Вовсе не легкие беспокоили меня, когда я шел на комиссию. Нервничая, я почему—то начинал прихрамывать на раненую ногу — вот это было неприятно, особенно когда я думал о том, как нога будет вести себя в обстановке боевого полета. Легкие у меня всегда были превосходные, хотя в детстве я перенес испанку, потом тяжелый плеврит. Но на старую сердитую майоршу медицинской службы именно мои легкие произвели почему—то невыгодное впечатление. Она стучала и вертела меня и снова стучала и заставляла ложиться, точно решилась непременно доказать, что я болен, болен, болен… Болен и больше не буду летать.
Прошло уже около полугода, с тех пор как я спрятал очень далеко, в самую глубину души, эту страшную мысль — спрятал и завалил чем попало. Но она не умерла и никуда не ушла, а только притаилась где—то рядом с другим беспокойством — о Кате.
И вот теперь, когда я голый стоял перед комиссией, со следами ран на ногах и спине, теперь стало невозможно скрывать эту мысль ни от себя, ни от других. Должно быть, докторша прочитала ее в моих глазах, потому что, уже взяв в руки перо, не решилась, однако, написать заключение, а передала меня председателю комиссии, низенькому толстому врачу в роговых очках, и тот тотчас же принялся энергично выстукивать меня по ребрам, по лопаткам, но не пальцами, я маленьким молотком. И молоток стучал то звонко, то глухо, точно спрашивал:
«Неужели ты болен, болен, болен? Болен и больше не будешь летать?»

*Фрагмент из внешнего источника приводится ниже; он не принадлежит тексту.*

(** * A shallow embedding of the Pokemon-playing agent

    The development follows the three Python modules of the program:

    - [ollama_client.py]: the model backend adapter ([chat_via_client]) and
      the action executor ([call_tool_from_response]);
    - [agent/agent.py]: the agent session ([SimpleAgent]) with its history,
      the text fallback parser, the summarizer and the run loop;
    - [main.py]: the process entry point.

    The emulator ([agent/emulator.py]) and the Ollama library are outside
    the modelled sources: they are collaborators whose behaviour is a
    parameter of the development (record [World]).  Every call to a
    collaborator is logged in a trace kept beside the agent state, so that
    statements about "what was invoked, and how often" can be made.

    A Python [str] is modelled by a [string], a sequence of characters:
    the 128 ASCII characters are themselves, and the other values of
    [ascii] stand for characters beyond ASCII.  Python's [str.upper] knows
    the case of every Unicode character; the upper case of the characters
    beyond ASCII is a parameter of the development ([upper_other]), and it
    may well be made of ASCII letters.  (The texts of the program that are
    written out below show their few characters beyond ASCII in UTF-8; they
    are never upper-cased.)  A value that is a [str] or [None] is a
    [pytext].  Logging, printing and [time.sleep] have no effect on
    the modelled state and are left out.  The sampling temperature (a
    float) is left out of the backend request. *)

From Stdlib Require Import String Ascii List ZArith Lia Bool Arith.
From Stdlib Require Import DecimalString.
Import ListNotations.
Open Scope string_scope.
Open Scope Z_scope.

Set Implicit Arguments.

(** ** Python values and exceptions *)

#[local] Set Warnings "-register-all".

(** JSON-like values: tool arguments, tool results and plain mappings. *)
Inductive value : Type :=
| VNone
| VBool (b : bool)
| VInt (z : Z)
| VStr (s : string)
| VList (l : list value)
| VDict (d : list (string * value)).

(** A value that is a [str] or [None]: the content of a reply, of a turn
    and of a message sent to the backend. *)
Inductive pytext : Type :=
| PStr (s : string)
| PNone.

Coercion PStr : string >-> pytext.

(** [str(t)], as an f-string formats it. *)
Definition format_text (t : pytext) : string :=
  match t with
  | PStr s => s
  | PNone => "None"
  end.

(** Exceptions.  [Exception cls msg] is an instance of a subclass [cls] of
    Python's [Exception] with [str(e) = msg]; [KeyboardInterrupt] derives from
    [BaseException] only, so [except Exception] does not catch it. *)
Inductive exn : Type :=
| Exception (cls msg : string)
| KeyboardInterrupt.

Definition str_exn (e : exn) : string :=
  match e with
  | Exception _ msg => msg
  | KeyboardInterrupt => ""
  end.

(** The result of a call to a collaborator. *)
Inductive result (A : Type) : Type :=
| Ok (a : A)
| Err (e : exn).
Arguments Ok {A} a.
Arguments Err {A} e.

Definition is_ok {A} (r : result A) : bool :=
  match r with Ok _ => true | Err _ => false end.

(** ** Strings *)

Module Str.

(** [c.upper()] on one ASCII character. *)
Definition upper_ascii (c : ascii) : ascii :=
  let n := nat_of_ascii c in
  if ((97 <=? n) && (n <=? 122))%nat then ascii_of_nat (n - 32) else c.

(** The ASCII case folding of a text: the letters a to z become capitals,
    every other character is kept.  It is what [s.upper()] gives on an
    ASCII text; [s.upper()] itself is [upper] of the agent, below. *)
Fixpoint upper (s : string) : string :=
  match s with
  | EmptyString => EmptyString
  | String c t => String (upper_ascii c) (upper t)
  end.

(** [s.startswith(p)]. *)
Fixpoint startswith (p s : string) : bool :=
  match p, s with
  | EmptyString, _ => true
  | String a p', String b s' => Ascii.eqb a b && startswith p' s'
  | String _ _, EmptyString => false
  end.

(** [needle in hay] on strings: substring test. *)
Fixpoint contains (needle hay : string) : bool :=
  startswith needle hay ||
  match hay with
  | EmptyString => false
  | String _ t => contains needle t
  end.

(** [str(n)] for an integer. *)
Definition of_Z (z : Z) : string := NilZero.string_of_int (Z.to_int z).

End Str.

(** Lookup in an association list: the first binding of [k]
    ([d.get(k)] on a Python dict). *)
Fixpoint assoc {A} (k : string) (d : list (string * A)) : option A :=
  match d with
  | [] => None
  | (k', v) :: d' => if String.eqb k k' then Some v else assoc k d'
  end.

(** ** The data model *)

(** One typed part of a turn's content:
    [{"type": "text", "text": ...}] or
    [{"type": "image", "source": {"type": ..., "media_type": ..., "data": ...}}]. *)
Inductive Part : Type :=
| TextPart (text : string)
| ImagePart (source_type media_type data : string).

(** The content payload of a turn: one text (the content of a reply, which
    may be [None]) or a list of parts. *)
Inductive Content : Type :=
| Text (s : pytext)
| Parts (ps : list Part).

(** An entry of [message_history]. *)
Record Turn : Type := mkTurn {
  turn_role : string;
  turn_content : Content
}.

(** A flattened, role-tagged text message as sent to the backend. *)
Record OllamaMessage : Type := mkMsg {
  msg_role : string;
  msg_content : pytext
}.

(** A declared tool: an entry of [AVAILABLE_TOOLS]. *)
Record ToolDecl : Type := mkTool {
  decl_name : string;
  decl_description : string;
  decl_input_schema : value
}.

(** The typed reply of the Ollama library: [ChatResponse], [Message],
    [ToolCall] and its [Function].  These objects give access to their
    fields both as attributes and as keys.  An optional field that was not
    set is not among the keys ([None] here); the [content] of a message
    may also be set to Python's [None] ([Some PNone]). *)
Record ToolFunction : Type := mkFunction {
  fn_name : string;
  fn_arguments : list (string * value)
}.

Record ToolCall : Type := mkToolCall {
  tc_function : ToolFunction
}.

Record Message : Type := mkMessage {
  message_role : string;
  message_content : option pytext;
  message_tool_calls : option (list ToolCall)
}.

Record ChatResponse : Type := mkResponse {
  response_message : Message
}.

(** What [chat_via_client] hands to its caller: the library's reply object,
    or the plain mapping [{"message": {"content": text}}] that its [except]
    branch builds. *)
Inductive Reply : Type :=
| Obj (r : ChatResponse)
| Mapping (text : string).

(** An entry of the list returned by [call_tool_from_response]:
    [{"tool": ..., "args": ..., "result": ...}] or
    [{"tool": ..., "args": ..., "error": ...}]. *)
Inductive ToolOutcome : Type :=
| Result (v : value)
| Error (msg : string).

Record ToolResult : Type := mkToolResult {
  res_tool : string;
  res_args : list (string * value);
  res_outcome : ToolOutcome
}.

Definition is_error (r : ToolResult) : bool :=
  match res_outcome r with Error _ => true | Result _ => false end.

(** ** Collaborators and the trace of their calls *)

Inductive Event : Type :=
| EmuInitialize
| EmuScreenshot
| EmuCoordinates
| EmuLocation
| EmuPress (buttons wait : value)
| EmuStop
| BackendChat (model : string) (messages : list OllamaMessage)
              (num_predict : Z) (tools : option (list ToolDecl))
| HistoryAppend (t : Turn).

(** The behaviour of the emulator, of the backend and of the imaging
    library.  Each operation takes the collaborator's current state and
    gives a result (or a raised exception) and the next state.
    [upper_other] is the interpreter's table of the upper case of the
    characters beyond ASCII. *)
Record World : Type := mkWorld {
  Emu : Type;
  Backend : Type;
  Image : Type;
  Coordinates : Type;
  emu_initialize : Emu -> result unit * Emu;
  emu_get_screenshot : Emu -> result Image * Emu;
  emu_get_coordinates : Emu -> result Coordinates * Emu;
  emu_get_location : Emu -> result string * Emu;
  emu_press_buttons : value -> value -> Emu -> result value * Emu;
  emu_stop : Emu -> result unit * Emu;
  backend_chat : string -> list OllamaMessage -> Z -> option (list ToolDecl) ->
                 Backend -> result ChatResponse * Backend;
  image_size : Image -> Z * Z;
  image_resize : Image -> Z * Z -> Image;
  image_png_base64 : Image -> string;
  str_coordinates : Coordinates -> string;
  upper_other : ascii -> string
}.

(** ** Configuration ([config.py]) and constants of [agent.py] *)

Definition LF : string := String (ascii_of_nat 10) EmptyString.
Definition DQ : string := String (ascii_of_nat 34) EmptyString.

Definition MODEL_NAME : string := "hf.co/unsloth/Qwen2.5-Coder-32B-Instruct-GGUF:Q6_K".
Definition MAX_TOKENS : Z := 4000.
Definition USE_NAVIGATOR : bool := false.

Definition SYSTEM_PROMPT : string :=
  "You are playing Pokemon Red. You can see the game screen and control the game by executing emulator commands."
  ++ LF ++ LF ++
  "Your goal is to play through Pokemon Red and eventually defeat the Elite Four. Make decisions based on what you see on the screen."
  ++ LF ++ LF ++
  "Before each action, explain your reasoning briefly, then use the emulator tool to execute your chosen commands."
  ++ LF ++ LF ++
  "The conversation history may occasionally be summarized to save context space. If you see a message labeled "
  ++ DQ ++ "CONVERSATION HISTORY SUMMARY" ++ DQ ++
  ", this contains the key information about your progress so far. Use this information to maintain continuity in your gameplay.".

Definition SUMMARY_PROMPT : string :=
  "I need you to create a detailed summary of our conversation history up to this point. This summary will replace the full conversation history to manage the context window."
  ++ LF ++ LF ++
  "Please include:" ++ LF ++
  "1. Key game events and milestones you've reached" ++ LF ++
  "2. Important decisions you've made" ++ LF ++
  "3. Current objectives or goals you're working toward" ++ LF ++
  "4. Your current location and Pokémon team status" ++ LF ++
  "5. Any strategies or plans you've mentioned"
  ++ LF ++ LF ++
  "The summary should be comprehensive enough that you can continue gameplay without losing important context about what has happened so far.".

Definition MAX_HISTORY : Z := 10.

Definition button_enum : value :=
  VList (map VStr ["a"; "b"; "start"; "select"; "up"; "down"; "left"; "right"]).

Definition press_buttons_tool : ToolDecl :=
  mkTool "press_buttons" "Press a sequence of buttons on the Game Boy."
    (VDict
       [("type", VStr "object");
        ("properties",
         VDict
           [("buttons",
             VDict
               [("type", VStr "array");
                ("items", VDict [("type", VStr "string"); ("enum", button_enum)]);
                ("description",
                 VStr "List of buttons to press in sequence. Valid buttons: 'a', 'b', 'start', 'select', 'up', 'down', 'left', 'right'")]);
            ("wait",
             VDict
               [("type", VStr "boolean");
                ("description",
                 VStr "Whether to wait for a brief period after pressing each button. Defaults to true.")])]);
        ("required", VList [VStr "buttons"])]).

— Не нужно волноваться, капитан, — сказал врач, мельком взглянув мне в лицо и засовывая резиновые трубки в большие волосатые уши. — Подлечитесь, и все будет в порядке.
Врач послушал меня и что—то отметил в истории болезни. Он повторил с ласковым выражением:
— Все будет в порядке.
Но он дал мне полугодовой отпуск, а я знал, в каких случаях медкомиссия давала подобное заключение строевому командиру в 1942 году.
Кажется, у меня был неважный вид, когда я вернулся в госпиталь, потому что мой сосед—армеец, без ног, но такой полный и румяный, что всегда было странно, когда его на носилках приносили из ванны, оторвался от книги, взглянул на меня и ничего не спросил. Потом не выдержал и все—таки спросил:
— Ну, как?
И я почему—то сказал ему, что мне дали инвалидность, хотя в заключение вовсе не было этого слова. Принесли обед, я машинально съел его и ушел, хотя мне очень хотелось лечь и сунуть голову под подушку. Да, в заключение не было этого слова, и нечего было повторять и повторять его, каждый раз точно ныряя с головой в темную илистую болотную воду!
Может быть, нужно было убеждать их — эту старую ведьму с ее костяшками, сыгравшую на моих ребрах нечто вроде похоронного марша? Этого толстяка, который и промолчал и сказал о том, что я не буду больше летать? Может быть, я должен был потребовать, чтобы меня направили в гарнизонную комиссию?